The teachers refused to leave and give up. Instead, they waited outside the checkpoint demanding to be allowed to reach their school. Israeli forces in an act of collective punishment closed the checkpoint, denying anyone else to pass. Thus, residents were stuck outside the checkpoint as well, adding to the number of people attempting to reach their homes or school. A man asking the soldiers to allow him to pass was told by the soldiers, that he could only pass if the teachers leave. Finally, after more than 1.5 hours, the teachers were allowed to pass, except for one female teacher, whom they kept inside the checkpoint box, claiming that she was not a teacher. The director of the school countered that she was recently updated to the list, and that the soldiers clearly missed adding her, and in the end, all the teachers were allowed to pass. This kind of arbitrary detainment of teachers, and at times also school-students, is not new to the Qurtuba school.
One man trying to pass during that time kept telling the soldiers that he just needed to bring several kilos of rice home. Soldiers told him that he’ll have to wait till the situation with the teachers is resolved, and that “you have a good day, you have a bad day”. When he was finally allowed to pass once the teachers were gone, one of the soldiers, (first making sure that the Palestinian would not understand), insulted him in Hebrew calling him a ‘son of a bitch’. When the man complained to another soldier, he was told to leave.

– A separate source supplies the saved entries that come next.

(** The value of the double that the engine holds for the real number
    [x]: what [JSON.parse] gives for a decimal text, and what [*] and [/]
    give for the exact product or quotient of two doubles (IEEE 754
    binary64, round to nearest, ties to even).  Numbers of size [2^1024]
    and more, which the engine turns into [Infinity], are outside the
    embedding. *)
Definition to_double (x : Q) : Q :=
  match Qnum x with
  | Z0 => 0
  | Zpos _ => to_double_pos x
  | Zneg _ => - to_double_pos (- x)
  end.

(** A numeric property as the engine holds it. *)
Definition read_number (v : option Q) : option Q :=
  match v with
  | Some q => Some (to_double q)
  | None => None
  end.

(** [arr.join(sep)]. *)
Fixpoint join (sep : string) (l : list string) : string :=
  match l with
  | [] => EmptyString
  | [x] => x
  | x :: rest => x ++ sep ++ join sep rest
  end.

(** [s.split(c)] for a one-character separator: never empty, the last
    piece is what follows the last separator. *)
Fixpoint split (c : ascii) (s : string) : list string :=
  match s with
  | EmptyString => [EmptyString]
  | String a s' =>
      if Ascii.eqb a c then EmptyString :: split c s'
      else match split c s' with
           | piece :: rest => String a piece :: rest
           | [] => [String a EmptyString]
           end
  end.

(** [c] occurs in [s]. *)
Fixpoint has_char (c : ascii) (s : string) : bool :=
  match s with
  | EmptyString => false
  | String a s' => Ascii.eqb a c || has_char c s'
  end.

(** How many times [c] occurs in [s]. *)
Fixpoint count_char (c : ascii) (s : string) : nat :=
  match s with
  | EmptyString => 0
  | String a s' => (if Ascii.eqb a c then 1 else 0) + count_char c s'
  end.

(** [arr.map((x, index) => f(index, x))]. *)
Fixpoint map_index_from {A B : Type} (i : nat) (f : nat -> A -> B) (l : list A) : list B :=
  match l with
  | [] => []
  | x :: rest => f i x :: map_index_from (S i) f rest
  end.

Definition mapi {A B : Type} (f : nat -> A -> B) (l : list A) : list B :=
  map_index_from 0 f l.

(** [arr.findIndex(p)]: the first position whose element satisfies [p],
    and -1 when there is none. *)
Fixpoint findIndex_from {A : Type} (i : Z) (p : A -> bool) (l : list A) : Z :=
  match l with
  | [] => (-1)%Z
  | x :: rest => if p x then i else findIndex_from (i + 1)%Z p rest
  end.

Definition findIndex {A : Type} (p : A -> bool) (l : list A) : Z :=
  findIndex_from 0%Z p l.

(** [s.toLowerCase()] on the ASCII letters; the other bytes are kept.
    (The few non-ASCII letters whose lower case is an ASCII letter give
    [k] or [i], which no accepted extension contains.) *)
Definition lower_char (a : ascii) : ascii :=
  let n := nat_of_ascii a in
  if (65 <=? n)%nat && (n <=? 90)%nat then ascii_of_nat (n + 32) else a.

Fixpoint toLowerCase (s : string) : string :=
  match s with
  | EmptyString => EmptyString
  | String a s' => String (lower_char a) (toLowerCase s')
  end.

(** [arr.includes(s)]. *)
Fixpoint includes (l : list string) (s : string) : bool :=
  match l with
  | [] => false
  | x :: rest => String.eqb x s || includes rest s
  end.

(** [l1] is [l2] with some elements left out, the others in place. *)
Inductive subsequence {A : Type} : list A -> list A -> Prop :=
| subsequence_nil : subsequence [] []
| subsequence_keep (x : A) (l1 l2 : list A) :
    subsequence l1 l2 -> subsequence (x :: l1) (x :: l2)
| subsequence_skip (x : A) (l1 l2 : list A) :
    subsequence l1 l2 -> subsequence l1 (x :: l2).

End Js.

Local Close Scope Q_scope.

(** ** Results page (Results.jsx) *)

Module Results.
Import Js.

(** A cell that the backend may send as a number or as text. *)
Inductive Scalar : Type :=
| SNum (z : Z)
| SStr (s : string).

After that, Israeli forces detained a father with his son, as they were trying to reach a nearby hospital. The man lives in this area, and passes this checkpoint daily without any problems. On this day though, Israeli forces decided that his name is not on their list of ‘registered Palestinian residents’ – meaning that he was not given a number, which would allow him to pass. Therefore Israeli forces kept him waiting with his son, locked up in the exit of the checkpoint, with the turnstile locked, even after the man explained to them that he was taking his son to see a doctor. In the beginning, soldiers said that ‘there’s no hospital’ in this area and they don’t know a hospital there. Even when the man showed them a paper of the hospital, they would still not allow him to pass. When approached by internationals, the occupying forces insisted that they were ‘doing everything they can to let him pass’, while keeping the turnstile, that would allow him to pass, firmly locked. Israeli forces furthermore were adamant that they were not denying the boy medical treatment, as he would get it – eventually. Instead of asking whether his treatment was urgent or not, the soldiers deemed themselves qualified to decide this. They firmly insisted, that they can’t let him pass ‘yet’.
In the end, the boy and his father were denied from reaching the hospital, as one of the soldiers blamed the father, stating that it’s the father’s fault for even bringing his son to the checkpoint, rather than going another way. This other route, that he was speaking of, was the longer and more expensive way around adding about 20 minutes to his trip. This is a ridiculous attempt to move the attention from their lack of consideration for even allowing children to reach a hospital. This is a place where an occupying army can put the fault on the civilian (who thus far had no problems ever passing this checkpoint) bringing his sick son on the quickest way possible to treatment. This then leaves the occupied population in the hands of a force that can determine their needs and lives. In a city where every Palestinian is at the pure mercy of the occupying forces, expecting even the tiniest bit of humanity to be extended to them – futile.